Das Buch deckt einen Zeitraum von 27 Jahren ab, in denen die Mutter ihre Erlebnisse in ihrem Tagebuch festgehalten hat. Wenn Sie ein starkes Herz haben, lade ich Sie ein, mich auf dieser Reise des schieren Wahnsinns zu begleiten. Die Tochter kämpfte „hart, um gesund zu bleiben.
Dennoch gab es auf ihrem Weg viele Episoden, in denen „die Stimmen“ sie davon überzeugten, dass sie diese bewusstseinsverändernden Medikamente nicht nehmen sollte.
Nachdem sie die Stimmen gehört hatte, versank sie in Verzweiflung und musste (zwangsweise) in eine psychiatrische Anstalt eingewiesen werden. Ihre Mutter war immer für sie da, in guten wie in schweren Zeiten.
Am 16. März 2020 starb sie im Alter von 60 Jahren an einem plötzlichen Tod durch „Herz-Lungen-Stillstand“, wie es in ihrem Totenschein heißt. Ihre Mutter ist der Meinung, dass das Virus die Ursache für ihren Tod war bzw.
zumindest den Herzanfall verursachte. Dies geschah zu einem Zeitpunkt, als das Land über das tödliche Virus (COVID 19) informiert wurde, das bis heute über 500.000 Todesfälle verursacht hat. Das Buch wurde geschrieben und persönlicher Herzschmerz geteilt, damit es jemandem helfen kann, der mit demselben Problem zu kämpfen hat und sich allein fühlt.
Bei Verlust und Zerbrochenheit rate ich, sich an Gott zu wenden - dessen Liebe beständig ist. Psychische Erkrankungen sind immer noch mit einem großen Stigma und persönlichen Schuldzuweisungen behaftet.
Es gibt keinen Grund, im Stillen zu leiden. Psychische Erkrankungen sind unheilbar, können aber mit der richtigen Behandlung aufrechterhalten werden. Der wahre Test für die Liebe einer Mutter besteht nicht darin, dass ihr Kind ein Leben wie geplant führt.

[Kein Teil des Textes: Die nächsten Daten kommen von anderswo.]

Lemma linebreak_is_space (c : N) : islinebreak c = true -> isspace c = true.
Proof.
  unfold islinebreak, isspace. intros H.
  repeat match type of H with
         | (_ || _)%bool = true => apply orb_prop in H; destruct H as [H|H]
         | (_ && _)%bool = true => apply andb_prop in H; destruct H as [? H]
         end;
  repeat match goal with
         | E : (_ <=? _)%N = true |- _ => apply N.leb_le in E
         | E : (_ =? _)%N = true |- _ => apply N.eqb_eq in E
         end;
  repeat match goal with
         | |- (_ || _)%bool = true => apply orb_true_iff
         | |- (_ && _)%bool = true => apply andb_true_iff
         end.
  all: try (subst c; reflexivity).
  all: repeat rewrite ?orb_true_iff, ?andb_true_iff, ?N.leb_le, ?N.eqb_eq;
       lia.
Qed.

(** Whatever a pattern matches, its continuation runs on a suffix of the
    text. *)
Lemma star_loop_suffix {X : Type}
  (body : pystr -> (pystr -> option X) -> option X)
  (k : pystr -> option X) :
  (forall s k' x, body s k' = Some x ->
                  exists pre s', s = pre ++ s' /\ k' s' = Some x) ->
  forall n s x, star_loop body k n s = Some x ->
                exists pre s', s = pre ++ s' /\ k s' = Some x.
Proof.
  intros Hbody. induction n as [|n IH]; intros s x H.
  - exists [], s. auto.
  - cbn [star_loop] in H.
    destruct (body s _) as [y|] eqn:E.
    + injection H as ->. apply Hbody in E. destruct E as (pre & s1 & -> & E).
      destruct (length s1 <? length (pre ++ s1)); [|discriminate E].
      apply IH in E. destruct E as (pre' & s' & -> & E).
      exists (pre ++ pre'), s'. rewrite app_assoc. auto.
    + exists [], s. auto.
Qed.

Lemma bt_suffix {X : Type} (r : re) :
  forall (s : pystr) (k : pystr -> option X) (x : X),
    bt r s k = Some x -> exists pre s', s = pre ++ s' /\ k s' = Some x.
Proof.
  induction r as [|p|a IHa b IHb|a IHa b IHb|a IHa]; intros s k x H;
    cbn [bt] in H.
  - exists [], s. auto.
  - destruct s as [|c s]; [discriminate|].
    destruct (p c); [|discriminate]. exists [c], s. auto.
  - apply IHa in H. destruct H as (pre & s1 & -> & H).
    apply IHb in H. destruct H as (pre' & s' & -> & H).
    exists (pre ++ pre'), s'. rewrite app_assoc. auto.
  - destruct (bt a s k) as [y|] eqn:E.
    + injection H as ->. apply IHa in E. exact E.
    + apply IHb in H. exact H.
  - eapply star_loop_suffix; [|exact H]. intros s0 k' y. apply IHa.
Qed.
(** * A/B-test statistics of [streamlit_app.py]

    A shallow embedding of the three analytics functions of the dashboard,
    [calculate_conversion_rates], [perform_chi_squared_test] and
    [create_posterior_distribution_chart], together with the part of pandas,
    numpy and scipy they call, and the properties of the specification
    stated and settled over it; then of the query, the bar chart and the
    script that draws the page, with further properties of the code.

    Conventions of the embedding.
    - A pandas [DataFrame] is a row count and an ordered list of named
      columns; a cell is a [value].
    - A float64 is a [float64]: an exact rational, an infinity or NaN.  The
      rational stands for the double nearest to it: rounding is not
      modelled, the exceptional values are.  A quotient of two whole
      numbers is one correctly rounded division and is the double of its
      fraction; of a result of several operations the theorems state only
      what rounding keeps: nullness, finiteness, order and bounds.
    - A Python exception is the [Raised] case of [outcome]; the in-place
      update of the caller's frame is explicit state passing. *)

From Stdlib Require Import List String Ascii ZArith QArith Bool Lia Lqa.
From Stdlib Require Import Permutation Sorted.
Import ListNotations.

Close Scope Q_scope.
Local Open Scope string_scope.
Local Open Scope list_scope.

(* ================================================================= *)
(** * Scalars *)

Module Float.

(** numpy's float64, up to rounding. *)
Inductive float64 : Type :=
| Fin (q : Q)
| PInf
| NInf
| NaN.

Definition of_Z (z : Z) : float64 := Fin (inject_Z z).
Definition of_nat (n : nat) : float64 := of_Z (Z.of_nat n).

Definition opp (x : float64) : float64 :=
  match x with
  | Fin q => Fin (Qred (- q))
  | PInf => NInf
  | NInf => PInf
  | NaN => NaN
  end.

Definition add (x y : float64) : float64 :=
  match x, y with
  | NaN, _ | _, NaN => NaN
  | Fin a, Fin b => Fin (Qred (a + b))
  | PInf, NInf | NInf, PInf => NaN
  | PInf, _ | _, PInf => PInf
  | NInf, _ | _, NInf => NInf
  end.

Definition sub (x y : float64) : float64 := add x (opp y).

(** The sign of an infinite or zero-divided quotient.  A zero divisor is
    the positive zero: the only zeros the program divides by are rates
    [0 / count]. *)
Definition signed_inf (positive : bool) : float64 :=
  if positive then PInf else NInf.

(** IEEE division with numpy's default error state: a division by zero
    warns and yields an infinity, or NaN for [0 / 0]; it does not raise. *)
Definition div (x y : float64) : float64 :=
  match x, y with
  | NaN, _ | _, NaN => NaN
  | Fin a, Fin b =>
      if Qeq_bool b 0 then
        match (a ?= 0)%Q with
        | Eq => NaN
        | Gt => PInf
        | Lt => NInf
        end
      else Fin (Qred (a / b))
  | Fin _, (PInf | NInf) => Fin 0
  | (PInf | NInf), (PInf | NInf) => NaN
  | PInf, Fin b => signed_inf (Qle_bool 0 b)
  | NInf, Fin b => signed_inf (negb (Qle_bool 0 b))
  end.

(** [==] on floats: NaN equals nothing. *)
Definition eqb (x y : float64) : bool :=
  match x, y with
  | Fin a, Fin b => Qeq_bool a b
  | PInf, PInf | NInf, NInf => true
  | _, _ => false
  end.

(** [<=] on the floats that are not NaN. *)
Definition leb (x y : float64) : bool :=
  match x, y with
  | NInf, _ => true
  | _, PInf => true
  | Fin a, Fin b => Qle_bool a b
  | _, _ => false
  end.

End Float.
Export Float.

(** A cell of a frame: [None], a string, a number or a boolean.  A number
    cell that holds NaN is null as well, as in pandas. *)
Inductive value : Type :=
| VNull
| VStr (s : string)
| VNum (x : float64)
| VBool (b : bool).

Definition VInt (z : Z) : value := VNum (Float.of_Z z).

(** [pd.isnull] on a cell. *)
Definition isnull (v : value) : bool :=
  match v with
  | VNull | VNum NaN => true
  | _ => false
  end.

Definition notnull (v : value) : bool := negb (isnull v).

(** The number a cell counts as in arithmetic and comparisons: Python's
    [bool] is a subclass of [int]. *)
Definition num_of (v : value) : option float64 :=
  match v with
  | VNum x => Some x
  | VBool true => Some (Float.of_Z 1)
  | VBool false => Some (Float.of_Z 0)
  | _ => None
  end.

(** Python's [==] between a cell and a scalar, as [Series == scalar] applies
    it elementwise: a null cell equals nothing. *)
Definition py_eqb (u v : value) : bool :=
  match u, v with
  | VStr s, VStr t => String.eqb s t
  | (VNum _ | VBool _), (VNum _ | VBool _) =>
      match num_of u, num_of v with
      | Some x, Some y => Float.eqb x y
      | _, _ => false
      end
  | _, _ => false
  end.

(** Identity of keys in pandas' hash tables ([unique], [groupby],
    [crosstab]): [==], except that a null is the same key as itself. *)
Definition same_key (u v : value) : bool :=
  match u, v with
  | VNull, VNull => true
  | VNum NaN, VNum NaN => true
  | _, _ => py_eqb u v
  end.

(** The order pandas sorts group keys in: numbers ascending, then strings in
    code-point order, then nulls ([algorithms.safe_sort]).  A [string] is
    the UTF-8 encoding of the Python string, whose byte order is the
    code-point order. *)
Definition key_leb (u v : value) : bool :=
  if isnull v then true
  else if isnull u then false
  else
    match u, v with
    | VStr s, VStr t => String.leb s t
    | VStr _, _ => false
    | _, VStr _ => true
    | _, _ =>
        match num_of u, num_of v with
        | Some x, Some y => Float.leb x y
        | _, _ => true
        end
    end.

(* ================================================================= *)
(** * Exceptions *)

Inductive exn : Type :=
| ValueError
| TypeError
| KeyError
| IndexError.

Inductive outcome (A : Type) : Type :=
| Returned (a : A)
| Raised (e : exn).

Arguments Returned {A} a.
Arguments Raised {A} e.

Definition bind {A B : Type} (m : outcome A) (k : A -> outcome B) : outcome B :=
  match m with
  | Returned a => k a
  | Raised e => Raised e
  end.
(** * Asimov safety engine: a shallow embedding of
    [backend/python_api/core/asimov_rules.py]

    The engine gates every action of the agent against thirteen rules, a set
    of prohibited action types and eleven textual danger signatures, keeps an
    emergency-stop flag and a bounded audit log.

    Modelling choices, all taken from the Python source:
    - a context ([Dict[str, Any]]) is a [gmap string value];
    - Python values are the fragment [value] below: [None], [bool], [int],
      [str], [datetime], lists and string-keyed dicts (floats are left out);
    - a Python exception is the [Raise] branch of [result]; the mutable
      engine object is passed explicitly and returned next to the result, so
      that what an aborted call already wrote stays written;
    - clock readings ([datetime.utcnow()]) are arguments;
    - strings are Rocq strings, i.e. sequences of code points below 256, on
      which the [(?i)] flag of the signatures folds the ASCII letters only. *)

From Stdlib Require Import ZArith String Ascii List Bool Lia.
From stdpp Require Import gmap strings list pretty.

Local Open Scope string_scope.
Local Open Scope Z_scope.

(** ** Exceptions *)

Inductive exn := TypeError | NameError.

Inductive result (A : Type) :=
| Ok (a : A)
| Raise (e : exn).
Arguments Ok {A} a.
Arguments Raise {A} e.

Definition bind {A B} (m : result A) (k : A -> result B) : result B :=
  match m with
  | Ok a => k a
  | Raise e => Raise e
  end.

Notation "'do' x <- m ; k" := (bind m (fun x => k))
  (at level 10, x name, m at level 100, k at level 200).

(** ** Python values *)

#[local] Set Warnings "-register-all".

Inductive value :=
| VNone
| VBool (b : bool)
| VInt (n : Z)
| VStr (s : string)
| VDatetime (t : Z)
| VList (l : list value)
| VDict (d : list (string * value)).

(** [bool] is a subclass of [int]: [True == 1], [False < 1]. *)
Definition as_number (v : value) : option Z :=
  match v with
  | VBool b => Some (if b then 1 else 0)
  | VInt n => Some n
  | _ => None
  end.

Fixpoint dict_get {A} (k : string) (d : list (string * A)) : option A :=
  match d with
  | [] => None
  | (k', v) :: d' => if String.eqb k k' then Some v else dict_get k d'
  end.

(** [a == b]; it never raises on these values. *)
Fixpoint py_eq (a b : value) {struct a} : bool :=
  match a, b with
  | VNone, VNone => true
  | VStr s, VStr t => String.eqb s t
  | VDatetime s, VDatetime t => Z.eqb s t
  | VList l1, VList l2 =>
      (fix go (l1 l2 : list value) : bool :=
         match l1, l2 with
         | [], [] => true
         | x :: l1', y :: l2' => py_eq x y && go l1' l2'
         | _, _ => false
         end) l1 l2
  | VDict d1, VDict d2 =>
      Nat.eqb (length d1) (length d2) &&
      (fix go (d : list (string * value)) : bool :=
         match d with
         | [] => true
         | (k, v) :: d' =>
             match dict_get k d2 with
             | Some w => py_eq v w
             | None => false
             end && go d'
         end) d1
  | _, _ =>
      match as_number a, as_number b with
      | Some x, Some y => Z.eqb x y
      | _, _ => false
      end
  end.

(** [bool(v)]. *)
Definition truthy (v : value) : bool :=
  match v with
  | VNone => false
  | VBool b => b
  | VInt n => negb (Z.eqb n 0)
  | VStr s => negb (String.eqb s "")
  | VDatetime _ => true
  | VList l => match l with [] => false | _ => true end
  | VDict d => match d with [] => false | _ => true end
  end.

(** The comparison operators the rule conditions use. *)
Inductive cmpop := OpEq | OpLt | OpGt | OpGtE.

Definition holds (op : cmpop) (c : comparison) : bool :=
  match op, c with
  | OpEq, Eq => true
  | OpLt, Lt => true
  | OpGt, Gt => true
  | OpGtE, (Eq | Gt) => true
  | _, _ => false
  end.

(** [a < b], [a > b], [a >= b]: numbers with numbers, strings with strings
    (by code point), datetimes with datetimes, lists with lists (the first
    pair of unequal items decides, else the lengths); anything else is a
    [TypeError]. *)
Fixpoint py_order (op : cmpop) (a b : value) {struct a} : result bool :=
  match a, b with
  | VStr s, VStr t => Ok (holds op (String.compare s t))
  | VDatetime s, VDatetime t => Ok (holds op (Z.compare s t))
  | VList l1, VList l2 =>
      (fix go (l1 l2 : list value) : result bool :=
         match l1, l2 with
         | [], [] => Ok (holds op Eq)
         | [], _ :: _ => Ok (holds op Lt)
         | _ :: _, [] => Ok (holds op Gt)
         | x :: l1', y :: l2' =>
             if py_eq x y then go l1' l2' else py_order op x y
         end) l1 l2
  | _, _ =>
      match as_number a, as_number b with
      | Some x, Some y => Ok (holds op (Z.compare x y))
      | _, _ => Raise TypeError
      end
  end.

Definition py_compare (op : cmpop) (a b : value) : result value :=
  match op with
  | OpEq => Ok (VBool (py_eq a b))
  | _ => do r <- py_order op a b; Ok (VBool r)
  end.

(** ** Rule conditions

    [SafetyRule.condition] is the text of a Python expression handed to
    [eval]. The thirteen texts use names, constants, [in] with a list display
    of constants, the comparisons above and [and]; [expr] is their syntax
    tree. *)

Inductive expr :=
| EName (x : string)
| EConst (v : value)
| EIn (e : expr) (items : list value)
| ECompare (l : expr) (op : cmpop) (r : expr)
| EAnd (l r : expr).

(** [eval(condition, {"__builtins__": {}}, locals)]: a name that is not a key
    of [locals] is a [NameError] (the globals hold no names and the builtins
    table is empty). *)
Fixpoint eval (locals : gmap string value) (e : expr) : result value :=
  match e with
  | EName x =>
      match locals !! x with
      | Some v => Ok v
      | None => Raise NameError
      end
  | EConst v => Ok v
  | EIn e items =>
      do v <- eval locals e;
      Ok (VBool (existsb (fun i => py_eq i v) items))
  | ECompare l op r =>
      do a <- eval locals l;
      do b <- eval locals r;
      py_compare op a b
  | EAnd l r =>
      do a <- eval locals l;
      if truthy a then eval locals r else Ok a
  end.

(** ** Danger signatures

    The keys of [dangerous_patterns] are regular expressions. [regex] is the
    syntax they use; a literal letter is matched without regard to case (every
    signature starts with [(?i)]) and [Dot] is any character but a newline.
    [Nothing] only arises in derivatives. *)

Inductive regex :=
| Nothing
| Eps
| Chr (c : ascii)
| Dot
| Alt (r s : regex)
| Cat (r s : regex)
| Star (r : regex).

Definition lower (c : ascii) : ascii :=
  let n := nat_of_ascii c in
  if ((65 <=? n) && (n <=? 90))%nat then ascii_of_nat (n + 32) else c.

Fixpoint nullable (r : regex) : bool :=
  match r with
  | Nothing | Chr _ | Dot => false
  | Eps | Star _ => true
  | Alt r s => nullable r || nullable s
  | Cat r s => nullable r && nullable s
  end.

(** What is left of [r] to match after reading the character [c]. *)
Fixpoint deriv (c : ascii) (r : regex) : regex :=
  match r with
  | Nothing | Eps => Nothing
  | Chr p => if Ascii.eqb (lower c) (lower p) then Eps else Nothing
  | Dot => if Ascii.eqb c "010" then Nothing else Eps
  | Alt r s => Alt (deriv c r) (deriv c s)
  | Cat r s =>
      if nullable r then Alt (Cat (deriv c r) s) (deriv c s)
      else Cat (deriv c r) s
  | Star r => Cat (deriv c r) (Star r)
  end.

(** Some prefix of [s] matches [r]. *)
Fixpoint match_prefix (r : regex) (s : string) : bool :=
  nullable r ||
  match s with
  | EmptyString => false
  | String c s' => match_prefix (deriv c r) s'
  end.

(** [re.search(r, s)] finds a match: at some position of [s] a match of [r]
    starts. *)
Fixpoint re_search (r : regex) (s : string) : bool :=
  match_prefix r s ||
  match s with
  | EmptyString => false
  | String _ s' => re_search r s'
  end.

(** A run of literal characters in which [.] is the wildcard. *)
Fixpoint wild (s : string) : regex :=
  match s with
  | EmptyString => Eps
  | String c s' => Cat (if Ascii.eqb c "." then Dot else Chr c) (wild s')
  end.

(** [(w1|w2|...)]. *)
Definition alts (ws : list string) : regex :=
  fold_right (fun w r => Alt (wild w) r) Nothing ws.

(** [(w1|w2|...).*tail]. *)
Definition alts_then (ws : list string) (tail : string) : regex :=
  Cat (alts ws) (Cat (Star Dot) (wild tail)).

(** ** Enumerations and records *)

Inductive SafetyLevel := SAFE | CAUTION | DANGEROUS | PROHIBITED.

Inductive AsimovLaw := FIRST | SECOND | THIRD.

#[global] Instance SafetyLevel_eq_dec : EqDecision SafetyLevel.
Proof. solve_decision. Defined.

#[global] Instance AsimovLaw_eq_dec : EqDecision AsimovLaw.
Proof. solve_decision. Defined.

(** [SafetyLevel.value]. *)
Definition SafetyLevel_value (l : SafetyLevel) : string :=
  match l with
  | SAFE => "safe"
  | CAUTION => "caution"
  | DANGEROUS => "dangerous"
  | PROHIBITED => "prohibited"
  end.

(** [SafetyLevel] derives from [Enum], which defines no ordering: [a > b] on
    two of its members raises [TypeError]. *)
Definition SafetyLevel_gt (a b : SafetyLevel) : result bool := Raise TypeError.

(** The builtin [max(a, b)]: it asks whether [b > a] and keeps [b] if so. *)
Definition py_max (a b : SafetyLevel) : result SafetyLevel :=
  do gt <- SafetyLevel_gt b a;
  Ok (if gt then b else a).

Module SafetyRule.
Record t := mk {
  id : string;
  law : AsimovLaw;
  name : string;
  description : string;
  condition : expr;
  action : string;
  priority : Z;
  enabled : bool
}.
End SafetyRule.

Module SafetyCheck.
(** [approved] is whatever the [and]/[or] chain of [validate_action] yields,
    which may be the caller's [operator_approved] value itself. *)
Record t := mk {
  approved : value;
  violated_laws : list AsimovLaw;
  violated_rules : list string;
  safety_level : SafetyLevel;
  reason : string;
  recommendations : list string;
  requires_approval : bool;
  approval_level : string
}.
End SafetyCheck.

Module LogEntry.
Record t := mk {
  timestamp : Z;
  action_type : string;
  context : gmap string value;
  result : SafetyCheck.t;
  emergency_stop_active : bool
}.
End LogEntry.

(** The engine object. [rules] is the insertion-ordered dict from rule id to
    rule; [operator_overrides] is never read or written and is left out. *)
Record AsimovSafetyEngine := {
  rules : list (string * SafetyRule.t);
  prohibited_actions : gset string;
  dangerous_patterns : list (regex * string);
  emergency_stop_active : bool;
  safety_logs : list LogEntry.t
}.

(** [__init__]. *)
Definition new_engine : AsimovSafetyEngine :=
  {| rules := [];
     prohibited_actions := ∅;
     dangerous_patterns := [];
     emergency_stop_active := false;
     safety_logs := [] |}.

(** [d[k] = v] on an insertion-ordered dict: an existing key keeps its place. *)
Fixpoint dict_set {A} (k : string) (v : A) (d : list (string * A)) : list (string * A) :=
  match d with
  | [] => [(k, v)]
  | (k', v') :: d' =>
      if String.eqb k k' then (k, v) :: d' else (k', v') :: dict_set k v d'
  end.

(** [list(set(xs))]: the members of [xs], each once. Python fixes no order
    for them; no statement below depends on the one chosen here. *)
Definition list_set {A} `{EqDecision A} (xs : list A) : list A := remove_dups xs.

(** ** The rule catalogue ([_load_core_rules]) *)

(** [x in ['a', 'b', ...]]. *)
Definition name_in (x : string) (items : list string) : expr :=
  EIn (EName x) (map VStr items).

(** [x == True]. *)
Definition is_true (x : string) : expr :=
  ECompare (EName x) OpEq (EConst (VBool true)).

Definition fl_001 : SafetyRule.t :=
  SafetyRule.mk "fl_001" FIRST "No Human Harm"
    "Prevent any action that could directly harm humans"
    (name_in "action_type" ["physical_access"; "social_engineering"; "doxxing"])
    "block" 1 true.

Definition fl_002 : SafetyRule.t :=
  SafetyRule.mk "fl_002" FIRST "No Critical Infrastructure Attack"
    "Prevent attacks on critical infrastructure"
    (name_in "target_type" ["hospital"; "power_grid"; "water_supply"; "emergency_services"])
    "block" 1 true.

Definition fl_003 : SafetyRule.t :=
  SafetyRule.mk "fl_003" FIRST "No Personal Data Exposure"
    "Prevent exposure of personal sensitive data"
    (name_in "data_type" ["pii"; "medical"; "financial"; "personal"])
    "require_approval" 2 true.

Definition fl_004 : SafetyRule.t :=
  SafetyRule.mk "fl_004" FIRST "No Destructive Operations"
    "Prevent destructive operations that could cause harm"
    (name_in "operation_type" ["delete"; "destroy"; "corrupt"; "wipe"])
    "require_approval" 2 true.

Definition fl_005 : SafetyRule.t :=
  SafetyRule.mk "fl_005" FIRST "Privacy Protection"
    "Protect individual privacy rights"
    (is_true "involves_private_data")
    "require_justification" 3 true.

Definition sl_001 : SafetyRule.t :=
  SafetyRule.mk "sl_001" SECOND "Operator Command Authority"
    "Follow authenticated operator commands"
    (is_true "operator_authenticated")
    "allow" 4 true.

(** [emergency_override == True and authorization_level >= 'admin'] *)
Definition sl_002 : SafetyRule.t :=
  SafetyRule.mk "sl_002" SECOND "Emergency Override"
    "Allow emergency override by authorized personnel"
    (EAnd (is_true "emergency_override")
          (ECompare (EName "authorization_level") OpGtE (EConst (VStr "admin"))))
    "allow_with_logging" 3 true.

Definition sl_003 : SafetyRule.t :=
  SafetyRule.mk "sl_003" SECOND "Command Validation"
    "Validate commands don't violate First Law"
    (is_true "command_violates_first_law")
    "block" 1 true.

(** [operator_permission_level < required_permission_level] *)
Definition sl_004 : SafetyRule.t :=
  SafetyRule.mk "sl_004" SECOND "Authorization Check"
    "Ensure operator has required permissions"
    (ECompare (EName "operator_permission_level") OpLt (EName "required_permission_level"))
    "block" 2 true.

Definition tl_001 : SafetyRule.t :=
  SafetyRule.mk "tl_001" THIRD "System Protection"
    "Protect system integrity and availability"
    (is_true "action_threatens_system")
    "require_approval" 5 true.
(** ** Scoring *)

(** C1. In both flows the verdict on a submitted option is exact string
    equality with the question's answer, and the score grows by the
    question's marks when the verdict is "correct" and by nothing otherwise.
    In [q.py] the verdict is the [is_correct] field of the appended record;
    in [quiz_app.py] it is the feedback element. *)
Theorem C1_scoring_policy (q : Question) (c : string) :
  (forall s : Q.session,
     exists r : Q.AnswerRecord,
       Q.answers (Q.record_answer q (Some c) s) = Q.answers s ++ [r] /\
       Q.selected r = Some c /\
       (Q.is_correct r = true <-> c = answer q) /\
       Q.score (Q.record_answer q (Some c) s) =
         (Q.score s + if Q.is_correct r then marks q else 0)%Z) /\
  (forall s : QuizApp.session,
     (snd (QuizApp.mark_answer q c s) = QuizApp.Correct <-> c = answer q) /\
     (snd (QuizApp.mark_answer q c s) = QuizApp.Correct \/
      snd (QuizApp.mark_answer q c s) = QuizApp.Wrong (answer q)) /\
     QuizApp.score (fst (QuizApp.mark_answer q c s)) =
       (QuizApp.score s +
        match snd (QuizApp.mark_answer q c s) with
        | QuizApp.Correct => marks q
        | _ => 0
        end)%Z).
Proof.
  split; intros s.
  - exists (Q.record_of q (Some c)). unfold Q.record_answer, Q.record_of.
    cbn [Q.answers Q.score Q.selected Q.is_correct choice_eq].
    repeat split; try apply String.eqb_eq.
    destruct (String.eqb c (answer q)); lia.
  - unfold QuizApp.mark_answer.
    destruct (String.eqb c (answer q)) eqn:E; cbn [fst snd QuizApp.score].
    + apply String.eqb_eq in E. repeat split; auto; lia.
    + apply String.eqb_neq in E. repeat split; auto; try lia.
      * discriminate.
      * intros; contradiction.
Qed.
(** The steps of a file write touch the file and the list of writes
    only. *)
Lemma writeFile_open_frame i s : same_but_file s (writeFile_open i s).
Proof.
  unfold writeFile_open, same_but_file.
  destruct (pending s !! i) as [w|]; [destruct (write_pos w)|]; repeat split.
Qed.

Lemma writeFile_write_frame i k s : same_but_file s (writeFile_write i k s).
Proof.
  unfold writeFile_write, same_but_file.
  destruct (pending s !! i) as [w|]; [destruct (write_pos w)|]; repeat split.
Qed.

Lemma writeFile_open_eventHistory i s : eventHistory (writeFile_open i s) = eventHistory s.
Proof. apply writeFile_open_frame. Qed.

Lemma writeFile_write_eventHistory i k s :
  eventHistory (writeFile_write i k s) = eventHistory s.
Proof. apply writeFile_write_frame. Qed.

Lemma persist_resume_frame i r s :
  eventHistory (fst (persist_resume i r s)) = eventHistory s /\
  members_acc (fst (persist_resume i r s)) = members_acc s /\
  plants_acc (fst (persist_resume i r s)) = plants_acc s /\
  messages_acc (fst (persist_resume i r s)) = messages_acc s /\
  members_value (fst (persist_resume i r s)) = members_value s /\
  plants_value (fst (persist_resume i r s)) = plants_value s /\
  messages_value (fst (persist_resume i r s)) = messages_value s /\
  sseClients (fst (persist_resume i r s)) = sseClients s.
Proof.
  unfold persist_resume, writeFile_settle.
  destruct (pending s !! i) as [w|]; [|repeat split].
  destruct r; cbn [fst]; [|repeat split].
  destruct (writeFile_write_frame i (length (write_data w)) (writeFile_open i s))
    as (H1 & _ & H2 & H3 & H4 & H5 & H6 & H7 & H8).
  destruct (writeFile_open_frame i s) as (G1 & _ & G2 & G3 & G4 & G5 & G6 & G7 & G8).
  cbn [eventHistory members_acc plants_acc messages_acc members_value plants_value
       messages_value sseClients set_pending].
  repeat split; congruence.
Qed.

Lemma append_sync_eventHistory event s :
  eventHistory (fst (append_sync event s)) =
  (eventHistory s ++ [with_sequenceNumber event (length (eventHistory s) + 1)])%list.
Proof.
  unfold append_sync, append_push, persist_begin, set_pending. cbn [fst eventHistory].
  by rewrite events_next_eventHistory.
Qed.

Lemma append_sync_event event s :
  snd (append_sync event s) = with_sequenceNumber event (length (eventHistory s) + 1).
Proof. reflexivity. Qed.

Lemma append_sync_pending event s :
  pending (fst (append_sync event s)) =
  (pending s ++
     [{| write_data := JSON_stringify
           (eventHistory s ++ [with_sequenceNumber event (length (eventHistory s) + 1)]);
         write_pos := None |}])%list.
Proof.
  unfold append_sync, append_push, persist_begin, set_pending. cbn [fst pending].
  by rewrite events_next_pending, events_next_eventHistory.
Qed.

Die wahre Prüfung besteht darin, das Schicksal zu akzeptieren, das ihr zuteil geworden ist.
Die Reise war so schmerzhaft und persönlich, dass die Mutter wusste, dass die Einzelheiten niemals weitergegeben werden durften, solange ihre Tochter lebte, und sollte die Tochter die Mutter überleben, stünde es der Tochter frei, das Tagebuch zu vernichten, wenn sie es wünschte.